The global supply chain disruptions that began during the pandemic and intensified through geopolitical tensions have triggered the largest reshoring and nearshoring movement in modern industrial history. Corporate investment in manufacturing facilities in Mexico, Eastern Europe, and Southeast Asia surged 67 percent in 2025, as companies prioritize supply chain resilience over the pure cost optimization that drove decades of offshoring to China.

Mexico has emerged as the biggest beneficiary of the trend, with foreign direct investment in manufacturing reaching $45 billion in 2025, up from $18 billion just three years earlier. The country's proximity to the U.S. market, favorable trade agreements, competitive labor costs, and improving infrastructure have made it an increasingly attractive alternative to trans-Pacific supply chains.

Reshaping Industrial Geography

The shift extends far beyond Mexico. Vietnam, India, and Indonesia are attracting electronics and textile manufacturing, while Poland, Romania, and the Czech Republic are absorbing European supply chain redirections. Even the United States has seen a domestic manufacturing renaissance, with reshoring announcements reaching record levels as federal incentives from the CHIPS Act and Inflation Reduction Act combine with corporate desire for supply security.

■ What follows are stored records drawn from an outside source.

(* ===== verification/Stream.v ===== *)
(** [internal/handler/video_handler.go], the streaming handlers: the master
    playlist, segments and posters by identifier, and the opaque addresses below
    a media link. *)

From S2P Require Export Delivery.

Local Open Scope Z_scope.

Module Stream.
Import Http Playlist Cid MediaAccess Delivery.

Definition mediaDeliveryHidesStream (mode : string) : bool :=
  bool_decide (mode = mediaDeliveryBlur) || bool_decide (mode = mediaDeliveryBlurFaces).

Definition writeStreamHidden (h : gmap string string) (mode : string) : Response :=
  if bool_decide (mode = mediaDeliveryBlurFaces)
  then jsonError h 403 "Video with a hidden face is unavailable"
  else jsonError h 403 "Private video is unavailable".

Definition mpegurl : string := "application/vnd.apple.mpegurl".

Definition playlist_headers (h : gmap string string) (d : mediaDeliveryDecision) : gmap string string :=
  <["Cache-Control" := if Managed d then "private, no-store" else "public, max-age=3600"]>
    (<["Content-Type" := mpegurl]> h).

Definition writeLinkedPlaylist (h : gmap string string) (content : string) (d : mediaDeliveryDecision)
  : Response := mkResponse 200 (playlist_headers h d) (Bytes content).

(** The query the request is left with. *)
Definition bindStreamRoot (q : Url.Values) (d : mediaDeliveryDecision) : Url.Values :=
  if Managed d && negb (bool_decide (SourceCID d = "")) && bool_decide (Url.Get q "media_link" = "")
  then Url.Set_ q "media_root" (SourceCID d) else q.

(** [io.ReadAll] without a limit. *)
Definition read_all (r : reader) : option string := if rerr r then None else Some (data r).

Definition overriddenFile (w : World) (cid : string) : string :=
  match VariantOverrides.Get (overrides w) (VariantOverrides.VariantOverrideKey cid "") with
  | (replacement, true) => replacement
  | _ => cid
  end.

(** [path[:strings.LastIndex(path, ".")]], where the dot is not the first byte. *)
Fixpoint before_last_dot (s : string) : option string :=
  match s with
  | EmptyString => None
  | String c s' =>
      match before_last_dot s' with
      | Some r => Some (String c r)
      | None => if bool_decide (c = chr 46) then Some "" else None
      end
  end.
Definition segment_cid (path : string) : string :=
  match before_last_dot path with
  | Some r => if bool_decide (r = "") then path else r
  | None => path
  end.

Definition is_poster (path : string) : bool :=
  bool_decide (ToLower (Ext path) ∈ [".jpg"; ".jpeg"; ".webp"; ".png"]).

Section stream.
Context `{HC : Crops, HN : Config.Numbers, HP : !Content}.
Context `{HK : Grant.Crypto, HL : CidLib, HA : Url.Authority, HS : Storage}.
Context (policy : policyRequest -> policyReply).

(** ** Serving *)

Definition serveStreamMaster (h : gmap string string) (r : Request) (cid : string)
  (d : mediaDeliveryDecision) (mediaLink : string) : Response :=
  let query := bindStreamRoot (r_Query r) d in
  match fetchVideoAsset cid with
  | None => jsonError h 404 "Video not found"
  | Some reader =>
      let query := if bool_decide (mediaLink = "") then query
                   else Url.Set_ query "media_link" mediaLink in
      mkResponse 200 (playlist_headers h d)
        (Bytes (writePlaylist (read_all reader) (playlistAuthSuffix query)))
  end.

"We are witnessing a fundamental restructuring of global trade that happens once in a generation," said Willy Shih, professor of management practice at Harvard Business School. "The era of optimizing exclusively for cost is over. Resilience, speed, and geopolitical risk are now equal factors in supply chain design."

The transformation comes with tradeoffs. Products manufactured closer to end markets often cost more than those from the lowest-cost global sources, and some economists warn of inflationary effects as companies absorb higher production expenses. China, which has been the world's factory for decades, faces significant economic adjustment as some categories of manufacturing investment shift elsewhere, though the country retains formidable advantages in scale, infrastructure, and industrial ecosystem maturity that will sustain its manufacturing base for many products.